We purchased a new Maytag washer and dryer a few days ago. The old one still worked but you had to spin it several times to get the water out. We changed the belt but that didn't help. It didn't owe us anything it was from the 80's. I didn't want anything with bells and whistles. We found one in Home Depot that was on sale. I haven't used it yet but today being cleaning day I dusted the top along with the other items in our laundry room. All of a sudden the front panel lit up like a spaceship. Blinking lights and noises to match. Who needs all this! My old one had a nice loud buzzer not the wimpy "bing" this thing makes. With my hearing I'll never hear it when I'm down the hall. The cover goes down by itself, something else to go wrong in a few years. I wish I had my Moms old wringer type. Now there was a machine!  I guess I'll spend the rest of the day reading the manual which is the size of a novel.


----------



## AprilSun (Mar 2, 2018)

I know exactly what you mean. Either last year or the year before, my washer "died" on me and I bought a new Whirlpool. That was the biggest mistake of my life. This machine decided for me how much water to put in it regardless of how much I was washing. For example, I would just put in an item or two and it would fill completely full each time I tried. I hated that thing. There was no way to turn the auto sensor off. I returned that sucker and bought me a refurbished machine and I love it!!!! Plus, it didn't cost but about half of what the new machine did. 

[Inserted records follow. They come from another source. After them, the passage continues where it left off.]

Definition lib_handle_client (read : option text) : M (exporter W) (option text) :=
  match read with
  | None => mret None
  | Some buffer =>
      let path := request_path buffer in
      r ← (if decide (path = bytes "/metrics") then
             body ← format_metrics;
             mret ("200 OK"%string, body)
           else if decide (path = bytes "/health" \/ path = bytes "/") then mret ("200 OK"%string, bytes "OK" ++ LF)
           else mret ("404 Not Found"%string, bytes "Not Found" ++ LF));
      mret (Some (http_response r.1 r.2))
  end.

(** The connections that come in; [inr] is an error of [accept]. *)
Fixpoint serve_incoming (incoming : list (option text + text)) : M (exporter W) (list output) :=
  match incoming with
  | [] => mret []
  | stream :: incoming' =>
      out ← match stream with
            | inl read => r ← lib_handle_client read; mret (sent r)
            | inr e => mret [Stderr (bytes "[aethalloc-metrics] Accept error: " ++ e)]
            end;
      rest ← serve_incoming incoming';
      mret (out ++ rest)
  end.

Definition lib_run_server (bind : option text) (incoming : list (option text + text)) (port : Z) :
    M (exporter W) (list output) :=
  let addr := bytes "0.0.0.0:" ++ dec port in
  match bind with
  | Some e => mret [Stderr (bytes "[aethalloc-metrics] Failed to bind " ++ addr ++ bytes ": " ++ e)]
  | None =>
      out ← serve_incoming incoming;
      mret (Stderr (bytes "[aethalloc-metrics] Listening on http://" ++ addr) :: out)
  end.

(** What the thread it starts does. *)
Definition start_metrics_server (env : option text) (bind : option text) (incoming : list (option text + text)) :
    M (exporter W) (list output) :=
  lib_run_server bind incoming (env_port env).
End embedded.

Example exporter_demo :
  request_path (bytes "GET /metrics HTTP/1.1" ++ CRLF ++ bytes "Host: x" ++ CRLF ++ CRLF) = bytes "/metrics" /\
  handle_client (Some (bytes "GET /nothing")) MetricsSnapshot_default =
    Some (bytes "HTTP/1.1 404 Not Found" ++ CRLF ++ bytes "Content-Type: text/plain; version=0.0.4" ++ CRLF ++
          bytes "Content-Length: 10" ++ CRLF ++ CRLF ++ bytes "Not Found" ++ LF) /\
  parse_args 1 [bytes "-p"; bytes "80"; bytes "--port"; bytes "x"] = inl 9091.
Proof. vm_compute. done. Qed.

(** ** A reader of the metrics *)

(** The lines of a text, without their line feeds. *)
Fixpoint text_lines (s : text) : list text :=
  match s with
  | [] => []
  | c :: s' =>
      if c =? 10 then [] :: text_lines s'
      else match text_lines s' with [] => [[c]] | l :: ls => (c :: l) :: ls end
  end.

(** A line [name value], cut at its first space. *)
Fixpoint cut_space (s : text) : option (text * text) :=
  match s with
  | [] => None
  | c :: s' => if c =? 32 then Some ([], s') else r ← cut_space s'; Some (c :: r.1, r.2)
  end.

(** The samples of an exposition: lines that begin with a hash are comments. *)
Definition sample_of (l : text) : list (text * text) :=
  if decide (head l = Some 35) then []
  else match cut_space l with Some r => [r] | None => [] end.

Definition samples (s : text) : list (text * text) := text_lines s ≫= sample_of.

Lemma text_lines_app l t : one_line l -> text_lines (l ++ LF ++ t) = l :: text_lines t.
Proof.
  induction 1 as [|c l Hc _ IH]; [done|]. cbn [app text_lines]. by rewrite (proj2 (Z.eqb_neq c 10) Hc), IH.
Qed.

A daughter of a friend of mine had purchased a new one also and it was giving her problems. She learned about me purchasing a refurbished one and returned her and purchased a refurbished machine and is loving it! These new machines have too many computer parts in them. If I had wanted a computer, I would have went out and purchased one. Hopefully, your's will not cause you these problems but if it does, return it and check into the refurbished machines.


----------



## Camper6 (Mar 2, 2018)

So. Top loader or front loader? Big difference.


----------



## JB in SC (Apr 2, 2018)

I bought an inexpensive GE on sale last year. It actually has an agitator and the water levels can be set. It's not the most quiet machine when spinning (understatement) but cleans clothes better than the several Maytag's we owned over the last 25 years. We were constantly dealing with lint left on clothes and having to run two rinse cycles to get the detergent out of the clothes.


----------



## terry123 (Apr 3, 2018)

Had to buy a new one last year. Got the cheapest top loader they had. Don't use a lot of the gadgets on it and I do like the sensor as I just wash small loads unless I do my sheets each week. Uses the correct water and I checked to be sure.


----------



## Keesha (Apr 3, 2018)

The new front load washing machines are horrible. We have a Maytag front load one and are constantly having problems with scungy water. It turns out that the front loader designs are flawed but it didn’t stop them from being marketed and sold. 
Stagnant water gets trapped in the pipes and will stink. We are constantly needing to drain water and clean before starting a new load. I prefer the top loaders and wish I still had my old one back.


----------